== WORK REQUIRED ==
All lines in the data below carrying the string "gmap" are to be located and copied.

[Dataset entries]
(* ===== verification/Pool.v ===== *)
(** * Pool: the connections to each host (src/pool.go)

    Connections are shared objects: they live in a heap and the pools hold
    their names.  [HostPool.connections] is a pointer that [Stop] swaps for
    nil.  [createConnection] and [removeUnhealthyConnections] are given as machines
    with one step per atomic operation, a compare-and-swap with its successful
    attempt; run without interruption they are the functions the rest uses, and
    [PoolProps] interleaves their steps. *)

From stdpp Require Import prelude list gmap.
From S2P Require Import Prelude Errors Strconv Config Request Connection.

Abbreviation heap := (gmap nat Connection).

Record HostPool := mkHostPool {
  connections : option (list nat);
  hp_index : Z;
  maxIdle : Z;
  maxActive : Z;
  activeCount : Z;
  idleCount : Z;
  hp_host : bytes;
  dialHost : bytes;
  dialPort : Z;
  hp_tls : option tlsConfig
}.

Definition set_connections (v : option (list nat)) (h : HostPool) : HostPool :=
  mkHostPool v (hp_index h) (maxIdle h) (maxActive h) (activeCount h) (idleCount h) (hp_host h)
    (dialHost h) (dialPort h) (hp_tls h).
Definition set_index (v : Z) (h : HostPool) : HostPool :=
  mkHostPool (connections h) v (maxIdle h) (maxActive h) (activeCount h) (idleCount h) (hp_host h)
    (dialHost h) (dialPort h) (hp_tls h).
Definition add_active (d : Z) (h : HostPool) : HostPool :=
  mkHostPool (connections h) (hp_index h) (maxIdle h) (maxActive h) (i32 (activeCount h + d)) (idleCount h)
    (hp_host h) (dialHost h) (dialPort h) (hp_tls h).
Definition add_idle (d : Z) (h : HostPool) : HostPool :=
  mkHostPool (connections h) (hp_index h) (maxIdle h) (maxActive h) (activeCount h) (i32 (idleCount h + d))
    (hp_host h) (dialHost h) (dialPort h) (hp_tls h).

(** ** Looking at connections *)

Definition healthyAt (σ : heap) (i : nat) : bool := default false (Con.IsHealthy <$> σ !! i).
Definition acceptsAt (σ : heap) (i : nat) : bool := default false (Con.CanAcceptRequest <$> σ !! i).
Definition scoreAt (σ : heap) (i : nat) : Z := default 0 (Con.HealthScore <$> σ !! i).
Definition pipelinesAt (σ : heap) (i : nat) : bool :=
  default false ((λ c, Cfg.EnablePipelining (Con.config c)) <$> σ !! i).

Definition stopAll (cs : list nat) (σ : heap) : heap := foldl (λ σ i, alter Con.Stop i σ) σ cs.

(** ** HostPool *)

(** The loop over [*old]: what stays. *)
Definition survivors (unhealthy conns : list nat) : list nat :=
  filter (λ c, c ∉ unhealthy) conns.

(** [removeUnhealthyConnections(unhealthy)] between its atomic operations: the swap of the
    slice, the stopping of the connections, the two [Add]s. *)
Inductive removing :=
  | RSwap | RStop (removed : Z) | RCountActive (removed : Z) | RCountIdle (removed : Z) | RDone.

Definition removeStep (unhealthy : list nat) (g : removing) (h : HostPool) (σ : heap)
    : removing * (HostPool * heap) :=
  match g with
  | RSwap =>
      match unhealthy, connections h with
      | [], _ | _, None | _, Some [] => (RDone, (h, σ))
      | _, Some old =>
          let newConns := survivors unhealthy old in
          let removed := Z.of_nat (length old - length newConns) in
          if removed =? 0 then (RDone, (h, σ)) else (RStop removed, (set_connections (Some newConns) h, σ))
      end
  | RStop removed => (RCountActive removed, (h, stopAll unhealthy σ))
  | RCountActive removed => (RCountIdle removed, (add_active (- removed) h, σ))
  | RCountIdle removed => (RDone, (add_idle (- removed) h, σ))
  | RDone => (RDone, (h, σ))
  end.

== RESULT FOR THIS EXERCISE ==
From stdpp Require Import prelude list gmap.
Abbreviation heap := (gmap nat Connection).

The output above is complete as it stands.